Les débuts ont été difficiles. La bonne trentaine de plongeurs avec matériel sur le pont de ce chalutier s'est vite transformée en un galimatias de palmes, tubas,  bouteilles mélangés ici de quelques bras, là de têtes encagoulées et encore là de corps à moitié dénudés.

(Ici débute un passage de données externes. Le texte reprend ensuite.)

(* ===== verification/CronTab.v ===== *)
(** * CronTab

    The class [CronTab] of [condor_utils/condor_crontab.cpp]: the schedule of a job
    that runs at given minutes, hours, days and months, as in a crontab file.  The
    parameters are expanded to lists of numbers when the object is made, and
    [nextRunTime] searches the first time after a given one at which the job
    runs.  Here are the definitions and the expansion of the parameters;
    [CronRun] has the search. *)
From stdpp Require Import base list numbers sorting strings sets.
From Stdlib Require Import ZArith Lia Ascii.
From S2P Require Import Prelude MyString JobAd CronDate.
Open Scope Z_scope.
Open Scope condor_scope.

(** ** Definitions *)

Definition CRONTAB_DELIMITER : cstr := L ",".
Definition CRONTAB_WILDCARD : cstr := L "*".
Definition CRONTAB_RANGE : cstr := L "-".
Definition CRONTAB_STEP : cstr := L "/".
Definition CRONTAB_CRONOS_STAR : Z := -1.
Definition CRONTAB_INVALID : Z := -1.
Definition CRONTAB_FIELDS : nat := 5.
(** The indices of the fields, and their least and greatest values. *)
Abbreviation CRONTAB_MINUTES_IDX := 0%nat.
Abbreviation CRONTAB_HOURS_IDX := 1%nat.
Abbreviation CRONTAB_DOM_IDX := 2%nat.
Abbreviation CRONTAB_MONTHS_IDX := 3%nat.
Abbreviation CRONTAB_DOW_IDX := 4%nat.
Abbreviation CRONTAB_YEARS_IDX := 5%nat.
Abbreviation CRONTAB_DAY_OF_MONTH_MAX := 31.
Abbreviation CRONTAB_DAY_OF_WEEK_MIN := 0.
Abbreviation CRONTAB_DAY_OF_WEEK_MAX := 7.
Definition mins : list Z := [0; 0; 1; 1; CRONTAB_DAY_OF_WEEK_MIN].
Definition maxs : list Z := [59; 23; CRONTAB_DAY_OF_MONTH_MAX; 12; CRONTAB_DAY_OF_WEEK_MAX].
Definition CRONTAB_PARAMETER_PATTERN : cstr := L "[^\/0-9,-/*\ \/*]".

Definition attributes : list cstr :=
  [L "CronMinute"; L "CronHour"; L "CronDayOfMonth"; L "CronMonth"; L "CronDayOfWeek"].

(** ** Regular expressions

    [Regex] over the PCRE library, which compiles a pattern to a matcher or fails. *)
Class Pcre := pcre_compile : cstr → option (cstr → bool).
Definition Regex : Type := option (cstr → bool).
Definition isInitialized (re : Regex) : bool := match re with Some _ => true | None => false end.
Definition Regex_match (re : Regex) (s : cstr) : bool := match re with Some m => m s | None => false end.

(** What PCRE makes of the pattern: a negated class of characters, in which the three
    macros in a row, [,-/], are a range, with the full stop in it. *)
Definition allowed (c : ascii) : bool := is_digit c || has_char c (L ",-./* ").
Class CronPcre (p : Pcre) : Prop :=
  pattern_compiles : ∃ m, pcre_compile CRONTAB_PARAMETER_PATTERN = Some m ∧
    ∀ s, m s = existsb (fun c => negb (allowed c)) s.

(** ** Lists of numbers

    An [ExtArray<int>] is the list of its elements up to [getlast()]. *)

Definition contains (l : list Z) (elt : Z) : bool := existsb (fun x => elt =? x) l.

(** The inner loop of [sort]: the sorted part, its last element first, shifted to
    make place for [value]. *)
Fixpoint shift (sorted : list Z) (value : Z) : list Z :=
  match sorted with
  | x :: l => if value <? x then x :: shift l value else value :: x :: l
  | [] => [value]
  end.
Definition sort (l : list Z) : list Z := reverse (foldl shift [] l).

(** [atoi]: [strtol] cut to an [int]; [strtol] stops at the limits of [long]. *)
Definition atoi (s : cstr) : Z :=
  match parse_int (skip_while isspace s) with
  | Some (n, _) => int32 (Z.max (- 2 ^ 63) (Z.min n (2 ^ 63 - 1)))
  | None => 0
  end.

(** ** The class *)

Record CronTab := mkCronTab {
  errorLog : cstr;
  valid : bool;
  lastRunTime : Z;
  parameters : list cstr;
  ranges : list (list Z);
}.
#[export] Instance CronTab_updatable : Updatable CronTab :=
  fun c => mkCronTab (errorLog c) (valid c) (lastRunTime c) (parameters c) (ranges c).

Definition getError (c : CronTab) : cstr := errorLog c.
Definition isValid (c : CronTab) : bool := valid c.
Definition lastRun (c : CronTab) : Z := lastRunTime c.

(** The error message, if the parameter is not valid. *)
Definition validateParameter (regex : Regex) (attribute_idx : nat) (parameter : cstr) : option cstr :=
  if Regex_match regex parameter
  then Some (L "Invalid parameter value '" ++ parameter ++ L "' for " ++ nth attribute_idx attributes [])
  else None.

(** *** Expansion of a parameter *)

(** STEP VALUES: the token without its step, and the step. *)
Definition split_step (token : cstr) : cstr * Z :=
  if 0 <? Str.find token CRONTAB_STEP 0 then
    let '(_numerator, nextToken) := Str.GetNextToken CRONTAB_STEP true (Str.Tokenize token) in
    let '(_temp, _) := Str.GetNextToken CRONTAB_STEP true nextToken in
    (default [] _numerator, match _temp with Some t => atoi (Str.trim t) | None => 1 end)
  else (token, 1).

(** RANGE, WILDCARD, SINGLE VALUE: the least and the greatest number of the token;
    [None] for the wildcard of the days of the week, which is left out. *)
Definition token_range (attribute_idx : nat) (min max : Z) (token : cstr) : option (Z * Z) :=
  if 0 <? Str.find token CRONTAB_RANGE 0 then
    let '(t1, nextToken) := Str.GetNextToken CRONTAB_RANGE true (Str.Tokenize token) in
    let '(t2, _) := Str.GetNextToken CRONTAB_RANGE true nextToken in
    let value := atoi (Str.trim (default [] t1)) in
    let cur_min := if min <=? value then value else min in
    let value := atoi (Str.trim (default [] t2)) in
    let cur_max := if value <=? max then value else max in
    Some (cur_min, cur_max)
  else if 0 <=? Str.find token CRONTAB_WILDCARD 0 then
    if (attribute_idx =? CRONTAB_DOW_IDX)%nat then None else Some (min, max)
  else
    let value := atoi token in
    if (min <=? value) && (value <=? max) then Some (value, value) else Some (min, max).

(** One round of the loop that fills the list; a step of 0 is a division by zero,
    which stops the process. *)
Definition fill_step (attribute_idx : nat) (cur_step : Z) (l : option (list Z)) (ctr : Z) : option (list Z) :=
  l ← l;
  let temp := if (attribute_idx =? CRONTAB_DOW_IDX)%nat && (ctr =? CRONTAB_DAY_OF_WEEK_MAX)
              then CRONTAB_DAY_OF_WEEK_MIN else ctr in
  if cur_step =? 0 then None
  else Some (if (Z.rem temp cur_step =? 0) && negb (contains l temp) then l ++ [temp] else l).

Definition expand_token (attribute_idx : nat) (min max : Z) (l : option (list Z)) (token : cstr) : option (list Z) :=
  let '(token, cur_step) := split_step token in
  match token_range attribute_idx min max token with
  | None => l
  | Some (cur_min, cur_max) => foldl (fill_step attribute_idx cur_step) l (seqZ cur_min (cur_max - cur_min + 1))
  end.

Definition expandParameter (regex : Regex) (attribute_idx : nat) (min max : Z) (c : CronTab) : option (bool * CronTab) :=
  let param := nth attribute_idx (parameters c) [] in
  let l := nth attribute_idx (ranges c) [] in
  match validateParameter regex attribute_idx param with
  | Some error => Some (false, c <| errorLog ::= fun e => e ++ error |>)
  | None =>
      let param := snd (Str.replaceString param (L " ") [] 0) in
      let tokens := Str.all_tokens (S (length param)) CRONTAB_DELIMITER true (Str.Tokenize param) in
      l ← foldl (expand_token attribute_idx min max) (Some l) tokens;
      Some (true, c <| parameters ::= <[attribute_idx := param]> |> <| ranges ::= <[attribute_idx := sort l]> |>)
  end.

(** *** Construction

    The state of the class, [regex], is passed along. *)
Section Construct.
Context `{pcre : Pcre}.

(** [None]: the EXCEPT when the pattern does not compile. *)
Definition initRegexObject (regex : Regex) : option Regex :=
  if isInitialized regex then Some regex
  else match pcre_compile CRONTAB_PARAMETER_PATTERN with Some m => Some (Some m) | None => None end.

Fixpoint init_loop (regex : Regex) (n : nat) (ctr : nat) (failed : bool) (c : CronTab) : option (bool * CronTab) :=
  match n with
  | O => Some (failed, c)
  | S n =>
      '(ok, c) ← expandParameter regex ctr (nth ctr mins 0) (nth ctr maxs 0) (c <| ranges ::= <[ctr := []]> |>);
      init_loop regex n (S ctr) (failed || negb ok) c
  end.
Definition init (regex : Regex) (parameters : list cstr) : option (Regex * CronTab) :=
  regex ← initRegexObject regex;
  '(failed, c) ← init_loop regex CRONTAB_FIELDS 0 false
    (mkCronTab [] false CRONTAB_INVALID parameters (replicate CRONTAB_FIELDS []));
  Some (regex, if negb failed then c <| valid := true |> else c).

Definition CronTab_strings (minutes hours days_of_month months days_of_week : cstr) (regex : Regex) : option (Regex * CronTab) :=
  init regex [minutes; hours; days_of_month; months; days_of_week].
Definition cronos (n : Z) : cstr := if n =? CRONTAB_CRONOS_STAR then CRONTAB_WILDCARD else int_text n.
Definition CronTab_ints (minutes hours days_of_month months days_of_week : Z) (regex : Regex) : option (Regex * CronTab) :=
  init regex (cronos <$> [minutes; hours; days_of_month; months; days_of_week]).

Context `{JobAd ad}.
Definition CronTab_ad (a : ad) (regex : Regex) : option (Regex * CronTab) :=
  init regex ((fun attr => match LookupString a attr with Some buffer => buffer | None => CRONTAB_WILDCARD end) <$> attributes).
Definition needsCronTab (a : ad) : bool := existsb (LookupExpr a) attributes.

(** The errors of all fields, if any is not valid. *)
Definition validate_step (regex : Regex) (a : ad) (r : bool * cstr) (ctr : nat) : bool * cstr :=
  match LookupString a (nth ctr attributes []) with
  | Some buffer =>
      match validateParameter regex ctr buffer with
      | Some curError => (false, snd r ++ curError)
      | None => r
      end
  | None => r
  end.
Definition validate (regex : Regex) (a : ad) (error : cstr) : bool * cstr :=
  foldl (validate_step regex a) (true, error) (seq 0 CRONTAB_FIELDS).
End Construct.

(** *** The search *)

(** The days of the month that are a day of the week of [dow]; [firstDay] is the day
    of the week of the first.  The loop over [day] makes at most six rounds: it
    starts at -5 or later. *)
Fixpoint dow_loop (fuel : nat) (day : Z) (curRange : list Z) : list Z :=
  match fuel with
  | O => curRange
  | S fuel =>
      if day <=? CRONTAB_DAY_OF_MONTH_MAX
      then dow_loop fuel (day + 7) (if (0 <? day) && negb (contains curRange day) then curRange ++ [day] else curRange)
      else curRange
  end.
Definition dom_range (dom dow : list Z) (month year : Z) : list Z :=
  let curRange :=
    if Z.of_nat (length dom) =? CRONTAB_DAY_OF_MONTH_MAX then
      if (Z.of_nat (length dow) =? CRONTAB_DAY_OF_WEEK_MAX) || (length dow =? 0)%nat then dom else []
    else dom in
  let firstDay := dayOfWeek month 1 year in
  sort (foldl (fun curRange d => dow_loop 6 (d - firstDay + 1) curRange) curRange dow).

(** The loop over the range of a field; [below] is the call for the next field. *)
Fixpoint match_loop (below : list Z → bool → option (bool * list Z)) (attribute_idx : nat) (curTime : list Z)
    (useFirst nextUseFirst : bool) (curRange match_ : list Z) : option (bool * list Z) :=
  match curRange with
  | [] => Some (false, match_)
  | value :: curRange =>
      let cur := nth attribute_idx curTime 0 in
      if useFirst || (cur <=? value) then
        let nextUseFirst := nextUseFirst || (cur <? value) in
        let maxDOM := daysInMonth (nth CRONTAB_MONTHS_IDX match_ 0) (nth CRONTAB_YEARS_IDX match_ 0) in
        if (attribute_idx =? CRONTAB_DOM_IDX)%nat && (maxDOM <? value)
        then match_loop below attribute_idx curTime useFirst nextUseFirst curRange match_
        else
          let match_ := <[attribute_idx := value]> match_ in
          if (attribute_idx =? CRONTAB_MINUTES_IDX)%nat then Some (true, match_)
          else
            '(ret, match_) ← below match_ nextUseFirst;
            if ret : bool then Some (true, match_)
            else match_loop below attribute_idx curTime useFirst true curRange match_
      else match_loop below attribute_idx curTime useFirst nextUseFirst curRange match_
  end.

Puis chacun mettant du sien, faisant preuve d'organisation, n'hésitant pas à commencer à s'équiper à terre, tout est rentré dans un ordre à peu près stable et acceptable.

Les plongées, en elles-mêmes, étaient diversifiées avec des épaves (Pietro orsoelo, galaxy, war captain), avec des exploration dans les laminaires (notamment aux abords de Penfret), dans l'ancien lit d'une rivière dont j'ai oublié le nom mais qui coule toujours à des dizaines de kilomètres de là, avec des profondes et des plongées dans l'espace médian toujours riche en faune : vieilles, tacauds, blennies, coquettes, raies torpille, congres, baudroies,  Saint-Pierre, Alcyons et j'en passe…

Paliers dans le ressac, sorties au parachute, remontées pour retrouver son binôme de deux, palmages forcés dans le jus pour regagner péniblement la ligne de vie à l'arrière du Men-Du, étaient aussi au rendez-vous.

Les encadrants encadrèrent, les N1 explorèrent, les N2 bossèrent leur orientation et la conduite de palanquée (et il y a encore beaucoup de travail pour certains), le N3 grenouilla avec les siens – en les perdant parfois – et avec les batraciennes d'autres clubs.

Bref, au cours de cette sortie les Glénan 2009, tout le monde  s'est enrichi de nouvelles expériences  en remplissant son carnet de plongées bretonnes.